Interview: Science World's retiring CEO and president tells us why we should care about science

Jun 21 2016, 11:29 pm

Most of us don’t see Science World as the little storefront that was once located on Vancouver’s Granville Street. But that’s where it all began.

The truth is that if you want to see the organization for what it really is, you have to put your vision of the big silver globe aside. At least that’s the way that president and CEO Bryan Tisdall explains it.

“We’re known as the bright shiny ball, but we reach out across the province in communities, working with children and families,” says Tisdall. “Because of Science World many people have had a value and appreciation of science in their lives – it’s not just about labs, test tubes, and research. It’s about what makes our lives enjoyable.” 

Tisdall is retiring at the end of this month, saying goodbye to what has been a labour of love at Science World for the past 18 years. Inspired by his legacy, we sat down with him to talk about the history of Science World and the role that science plays in our community.

What did the beginning of Science World look like?

Science World started as a small storefront located on Granville Street, run by not-for-profit volunteers. They had aspirations of having a science centre like other groups. The specific growth was probably not fully anticipated along with the challenges and excitement of moving from then to today. There was an evolution in style and content. Science World has a definite personality – it’s colourful, engaging, and enthusiastic. I’m not sure if we initially understood that, but we appreciate the value of that personality in doing what we do. You’re more likely to be successful in influencing people that way.

Why should we care about science?

That’s our constant mission. We help others develop the awareness and appreciation of science and technology, what we have to continually do to appreciate it. But what’s science anyway? It’s the clean water that comes out of your tap, the toaster that you use, the transportation that you use, the computer that you use and the phone you talk on – it’s all science.
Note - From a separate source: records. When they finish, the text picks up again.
Lemma utc_date_printed now (day := calendar (now / 86400)) : 0 <= now / 86400 <= last_day ->
  utc_date now = Ok (format_date day) /\ validate_date (format_date day) = Ok tt /\ printable day.
Proof.
  intros Ht. assert (printable day) as Hp by (split; [apply calendar_real|now apply calendar_year]).
  split; [|split; [now apply printed_valid|done]]. unfold utc_date. destruct (Z.ltb_spec now 0); [Z.to_euclidean_division_equations; lia|].
  destruct (Z.leb_spec (now / 86400) I64_MAX) as [_|]; [|unfold last_day, I64_MAX in *; lia].
  now rewrite civil_calendar by lia.
Qed.

(** ** Properties *)

(** C40: UTC dates. Until the end of the year 9999 the printed date of a time is the
    calendar day that follows 1970-01-01 by the elapsed days, the date check of the
    catalogue accepts it, and two printed dates compare, as strings, the way the
    days do. *)
Theorem utc_date_calendar now now' : 0 <= now / 86400 <= last_day -> 0 <= now' / 86400 <= last_day ->
  exists text text', utc_date now = Ok text /\ utc_date now' = Ok text' /\
    text = format_date (calendar (now / 86400)) /\ validate_date text = Ok tt /\
    bytes_cmp text text' = (now / 86400 ?= now' / 86400).
Proof.
  intros H H'. destruct (utc_date_printed now H) as (-> & Hv & Hp), (utc_date_printed now' H') as (-> & _ & Hp').
  eexists _, _. split_and!; try done. rewrite format_date_cmp by done.
  destruct (Z.compare_spec (now / 86400) (now' / 86400)) as [->|Hlt|Hgt].
  - apply Z.compare_refl.
  - apply Z.compare_lt_iff, calendar_mono. lia.
  - apply Z.compare_gt_iff, calendar_mono. lia.
Qed.

Lemma utc_date_calendar_witness :
  exists text text', utc_date 1709164800 = Ok text /\ utc_date 0 = Ok text' /\ validate_date text = Ok tt /\ bytes_cmp text text' = Gt.
Proof.
  destruct (utc_date_calendar 1709164800 0) as (text & text' & E & E' & _ & Hv & Hc); [now vm_compute..|].
  exists text, text'. split; [exact E|]. split; [exact E'|]. split; [exact Hv|]. rewrite Hc. reflexivity.
Defined.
We just have to develop an appreciation of why it’s important. 

How are you changing the futures of kids and communities with science?

We give them exposure to people and experiences that are beyond what’s offered in the classroom throughout communities all over BC. We ask ourselves about how we can harness the resources of others through collaborations so we can all work together. Science World isn’t about parachuting into a community but rather working with local champions to identify what we can do best.

One of our many programs is Science and Innovators in the Schools. We gather scientists within children’s own communities – there are scientists doing real science who will talk to children about what they do. This program is successful because it might feature someone in your neighbourhood who knows the community and what’s important there. Through all our programs, kids recognize that science is important to how they live. They become inspired to search for a future or career related to science, which also helps move BC forward.

How can we keep up with science and tech?

Keeping up with science and technology means having an openness. There needs to be a willingness to try and a recognition that trying can mean failure – you might not get it the first time. Einstein didn’t get it, even Galileo didn’t get it the first time.

Part of the fun of keeping up with science and tech is being ready for new changes and embracing those first moments of the experience instead of rushing yourself to learn. That produces anxiety, but I think that’s part of the thrill of the journey, the uncertainty and the forks in the road and what’s to come. You’ve just got to have fun and see where it leads you. That’s a scientific method too. You never have the full information, but you have the best information that you could have at that very point.

What’s it like to say goodbye?

In some ways I thought I’m never leaving, not ever, ever, but that’s not realistic. If there’s a time to move on, you want to move on when times are good, and clearly time is good for Science World and this is an important time for it. I can’t wait for the next thing, taking all the experiences that I’ve had to date and being ready for the next one. We will see what that is.